STERAWE ANAK-ANAK

NGUKUR DAN NYEDENGIN

CERITA PUASA ANAK BETAWI

Pengantar

Ahlan wasahlan syahri Ramadan.

Bulan puasa ini, laman www.kebudayaanbetawi.com menurunkan artikel berseri hal-ihwal atau sisik melik puasa dalam masyarakat Betawi. Artikel ini ditulis Yahya Andi Saputra, Wakil Ketua Lembaga Kebudayaan Betawi (LKB) Bidang Penelitian dan Pengembangan. Semoga tulisan ini (ditulis dengan gaya bercerita) bermanfaat bagi pembaca dan peminat masalah-masalah kebetawian lainnya. Mari kita menyambut bulan suci Ramadan dengan girang. Dengan girang saja, Allah jamin haram jasad kita disentuh api neraka. Semoga ibadah puasa kita menjadi ibadah yang berdampak pada kehidupan sosial sehari-hari. Dampak wata’awanu ‘alal birri wattaqwa dan ketakwaan sosial yang nyata.

Salamat puasa. Raih predikat takwa.

NGUKUR DAN NYEDENGIN

Salah satu yang sangat ditunggu-tunggu oleh anak-anak pada bulan puasa adalah diajak ngukur dan nyedengin. Ngukur maksudnya mengukur baju dan celana. Nyedengin maksudnya memakai baju dan celana yang sudah ada untuk mendapat ukuran sesuai dengan besar kecil tinggi pendek badan kita. JIka dituntun diajak ngukur, waduuuhhh badan rasanya melayang. Girang enggak ketulungan.

Bagi anak kampung dai keluarga biasa, mengganti dan memakai baju baru hanya dimungkinkan pada saat lebaran. Oleh karena itu, setelah puasa masuk hari ke-10 (banya yang sudah ngukur sejak awal puasa), saya diajak Babe ngukur ke tukang jait (Jahit). Dulu di kampung saya orang yang buka jaitan antara lain H. Tirih (H. Syatirih), Bang Karim, Bang Tab (Tabronih). Karena kepandaian jahit-menjahit yang dikuasai Bang Karim dan Bang Tab, maka keduanya kemudian diterima bekerja di Rumah Sakit Fatmawati, Jakarta Selatan.

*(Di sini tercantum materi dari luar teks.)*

(* ===== verification/NtlmSpec.v ===== *)
(** * NTLM: what a logon comes to

    The messages of [NtlmAuth] as buffers with fields ([placed]), what the server
    accepts, what the client sends, and the two together: a client that has a
    user's password logs on to the server.  The last part runs challenges of other
    servers, among them those the client answers wrongly or not at all. *)

From stdpp Require Import gmap.
From S2P Require Export NtlmAuth.

(** ** Fields of a message *)

Definition desc (n off : Z) : bytes := le_put 2 n ++ le_put 2 n ++ le_put 4 off.

Lemma len_desc n off : len (desc n off) = 8.
Proof. unfold desc. autorewrite with len. lia. Qed.
#[export] Hint Rewrite len_desc : len.

(** The value [v] at [off], described at [at_]; an empty value need not have an
    offset. *)
Definition placed (msg : bytes) (at_ off : Z) (v : bytes) : Prop :=
  (exists o, read msg at_ (at_ + 8) = desc (len v) o /\ (o = off \/ o = 0 /\ v = [])) /\
  read msg off (off + len v) = v.

(** The bytes outside the places written are those before. *)
Definition frame (b b' : bytes) (places : list (Z * Z)) : Prop :=
  len b' = len b /\
  forall lo hi, 0 <= lo <= hi -> hi <= len b ->
    Forall (fun p => hi <= p.1 \/ p.1 + p.2 <= lo) places -> read b' lo hi = read b lo hi.

Lemma write_frame b o n s :
  n = len s -> 0 <= o -> o + n <= len b -> frame b (write b o s) [(o, n)].
Proof.
  intros -> Ho H. split; [apply len_write|]. intros lo hi Hl Hh Hf. rewrite Forall_singleton in Hf.
  cbn [fst snd] in Hf. apply read_write_other; try done; lia.
Qed.

Lemma frame_trans b1 b2 b3 ps qs : frame b1 b2 ps -> frame b2 b3 qs -> frame b1 b3 (ps ++ qs).
Proof.
  intros [L1 H1] [L2 H2]. split; [lia|]. intros lo hi Hl Hh Hf. apply Forall_app in Hf as [Hp Hq].
  rewrite H2, H1; try done; lia.
Qed.

Lemma placed_frame b b' ps at_ off v :
  placed b at_ off v -> frame b b' ps ->
  0 <= at_ -> at_ + 8 <= len b -> 0 <= off -> off + len v <= len b ->
  Forall (fun p => (at_ + 8 <= p.1 \/ p.1 + p.2 <= at_) /\ (off + len v <= p.1 \/ p.1 + p.2 <= off)) ps ->
  placed b' at_ off v.
Proof.
  intros [(o & Hd & Ho) Hv] [_ Hf] ? ? ? ? Hps. pose proof (len_nonneg v).
  rewrite Forall_and in Hps. destruct Hps as [Hps1 Hps2].
  split; [exists o; split; [|done]|].
  - rewrite Hf; [done|lia|lia|done].
  - rewrite Hf; [done|lia|lia|done].
Qed.

(** Side conditions of reading past a frame: places that do not meet. *)
Ltac frame_side := first [lia | cbn [app]; repeat (apply Forall_cons_2 || apply Forall_nil_2); cbn [fst snd]; lia].

Lemma put_desc_eq msg at_ n off :
  0 <= at_ -> at_ + 8 <= len msg -> put_desc msg at_ n off = Ok (write msg at_ (desc n off)).
Proof.
  intros. unfold put_desc, put16, put32.
  rewrite !put_le_write by (autorewrite with len; lia). cbn [bind].
  rewrite !put_le_write by (autorewrite with len; lia). cbn [bind].
  rewrite put_le_write by (autorewrite with len; lia).
  f_equal. rewrite (write_app msg at_) by (autorewrite with len; lia).
  rewrite write_app by (autorewrite with len; lia). unfold desc. by rewrite <- app_assoc.
Qed.

Lemma put_field_placed msg at_ off v :
  0 <= at_ -> at_ + 8 <= off -> off + len v <= len msg ->
  exists msg', put_field msg at_ off v = Ok (msg', off + len v) /\
    placed msg' at_ off v /\ frame msg msg' [(off, len v); (at_, 8)].
Proof.
  intros H1 H2 H3. pose proof (len_nonneg v). unfold put_field.
  rewrite copy_at_write by lia. cbn [bind]. rewrite len_write, Z.min_r by lia.
  rewrite put_desc_eq by (autorewrite with len; lia). cbn [bind].
  eexists. split; [done|]. split.
  - split; [exists off; split; [|by left]|]; read_tac; done.
  - apply (frame_trans _ (write msg off v) _ [_] [_]);
      [by apply write_frame; lia|].
    apply write_frame; autorewrite with len; lia.
Qed.

Lemma put_some_placed msg at_ off v :
  0 <= at_ -> at_ + 8 <= off -> off + len v <= len msg -> read msg at_ (at_ + 8) = desc 0 0 ->
  exists msg', put_some msg at_ off v = Ok (msg', off + len v) /\
    placed msg' at_ off v /\ frame msg msg' [(off, len v); (at_, 8)].
Proof.
  intros H1 H2 H3 Hz. unfold put_some. destruct (Z.eqb_spec (len v) 0) as [E|E].
  - apply len_0_nil in E. subst v. exists msg. rewrite len_nil, Z.add_0_r. split; [done|].
    split; [|split; [done|done]]. split; [exists 0; by split; [|right]|].
    unfold read. rewrite len_nil. by replace (Z.to_nat _) with 0%nat by lia.
  - by apply put_field_placed.
Qed.

Lemma u16_read b lo hi v : read b lo hi = le_put 2 v -> hi = lo + 2 -> 0 <= lo -> hi <= len b ->
  0 <= v < 2 ^ 16 -> u16 b lo hi = Ok v.
Proof.
  intros Hr -> Hl Hh Hv. unfold u16. rewrite slice_read, Hr by lia. cbn [bind].
  unfold get_le. rewrite len_le_put, (proj2 (Z.ltb_ge _ _)), take_ge by (rewrite ?length_le_put; lia).
  by rewrite le_get_put_id.
Qed.
Lemma u32_read b lo hi v : read b lo hi = le_put 4 v -> hi = lo + 4 -> 0 <= lo -> hi <= len b ->
  0 <= v < 2 ^ 32 -> u32 b lo hi = Ok v.
Proof.
  intros Hr -> Hl Hh Hv. unfold u32. rewrite slice_read, Hr by lia. cbn [bind].
  unfold get_le. rewrite len_le_put, (proj2 (Z.ltb_ge _ _)), take_ge by (rewrite ?length_le_put; lia).
  by rewrite le_get_put_id.
Qed.

Lemma read_field_placed e msg at_ off v :
  placed msg at_ off v -> 0 <= at_ -> at_ + 8 <= len msg -> len v < 2 ^ 16 ->
  0 <= off -> off + len v <= len msg -> len msg < 2 ^ 32 ->
  exists o, read_field e msg at_ = Ok (o, v) /\ 0 <= o /\ o + len v <= len msg.
Proof.
  intros [(o & Hd & Ho) Hv] H1 H2 H3 H4 H5 H6. pose proof (len_nonneg v).
  assert (0 <= o /\ o + len v <= len msg /\ read msg o (o + len v) = v) as (Ho1 & Ho2 & Hov).
  { destruct Ho as [->|[-> ->]]; [done|]. pose proof (@len_nil byte).
    split; [lia|]. split; [lia|]. done. }
  exists o. split; [|done]. unfold read_field.
  assert (forall lo hi, 0 <= lo <= hi -> hi <= 8 ->
    read msg (at_ + lo) (at_ + hi) = read (desc (len v) o) lo hi) as Hsub.
  { intros lo hi ? ?. rewrite <- Hd, read_read by lia. done. }
  assert (read msg (at_ + 0) (at_ + 2) = le_put 2 (len v)) as R1.
  { rewrite Hsub by lia. apply (read_split []); autorewrite with len; lia. }
  assert (read msg (at_ + 2) (at_ + 4) = le_put 2 (len v)) as R2.
  { rewrite Hsub by lia. apply read_split; autorewrite with len; lia. }
  assert (read msg (at_ + 4) (at_ + 8) = le_put 4 o) as R3.
  { rewrite Hsub by lia. unfold desc. rewrite (app_assoc (le_put 2 _)), <- (app_nil_r (le_put 4 o)).
    apply read_split; autorewrite with len; lia. }
  rewrite Z.add_0_r in R1.
  rewrite (u16_read _ _ _ (len v) R1) by lia. cbn [bind].
  rewrite (u16_read _ _ _ (len v) R2) by lia. cbn [bind]. rewrite Z.ltb_irrefl. cbn [negb].
  rewrite (u32_read _ _ _ o R3) by lia. cbn [bind]. rewrite wrap_small by lia.
  rewrite (proj2 (Z.ltb_ge _ _)) by lia. cbn [negb].
  rewrite slice_read by lia. cbn [bind]. by rewrite Hov.
Qed.

(** ** What the server accepts *)

(** A message without its MIC. *)
Record auth_msg (A : bytes) (flags : Z) (resp domain user enc : bytes) : Prop := {
  am_len : 88 <= len A < 2 ^ 32;
  am_sig : read A 0 8 = signature;
  am_type : read A 8 12 = le_put 4 NtLmAuthenticate;
  am_flags : read A 60 64 = le_put 4 flags;
  am_mic : read A 72 88 = zero16;
  am_fields : Forall (fun f => exists off, placed A f.1 off f.2 /\ len f.2 < 2 ^ 16 /\
    88 <= off /\ off + len f.2 <= len A) [(20, resp); (28, domain); (36, user); (52, enc)];
}.

Lemma read_field_mic e A mic at_ v :
  88 <= len A < 2 ^ 32 -> len mic = 16 -> 0 <= at_ -> at_ + 8 <= 72 ->
  (exists off, placed A at_ off v /\ len v < 2 ^ 16 /\ 88 <= off /\ off + len v <= len A) ->
  exists o, read_field e (write A 72 mic) at_ = Ok (o, v).
Proof.
  intros HA Hm H0 H1 (off & Hp & Hl & Ho & Hb). pose proof (len_nonneg v).
  destruct (read_field_placed e (write A 72 mic) at_ off v) as (o & -> & _);
    try (autorewrite with len; lia).
  - apply (placed_frame A _ [(72, len mic)]); try lia; [done|apply write_frame; lia|].
    rewrite Forall_singleton. cbn [fst snd]. lia.
  - by exists o.
Qed.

Saya tidak tahu dari mana kemahiran jahit-menjahit yang dikuasai oleh H. Tirih, Bang Karim, dan Bang Tab. Ketiganya sudah meninggal. Beberapa model pakaian dapat dibuatnya. Misalnya baju koko (sekarang disebut sadariah), gamis, pangsi (baju kampret), dan safari. Di ruang tempat menjahit saya lihat ada dua mesin jahit enjot merek Singer dan Butterflay. Tergeletak juga gunting, meteran, garisan, pinsil/kapur, kertas pola, jarum pentol, jepitan, dan beberapa lainnya. Di tahun-ahun kemudian dilenkapi dengan mesin obras. Sampai tutup (karena mesara tua) mereka tidak pernah menggunakan mesin jahit listrik.

Saya biasanya dibikinin baju dari cit (bahan pakaian) warna putih dan celana warna hitan atau biru. Pilihan warna ini diutamakan karena selepas lebaran baju dan celana ini dapat dipakai sekolah. Memang umumnya pakaian sekolah berwarna putih dan hanya punya satu stel. Saya tidak tahu apakah buju baru itu berbahan nilon, katun, linen atau dril. Saya hanya kenal nama citoron atau tetoron dan hero. Saya sangat girang karena sudah dibikinin baju baru.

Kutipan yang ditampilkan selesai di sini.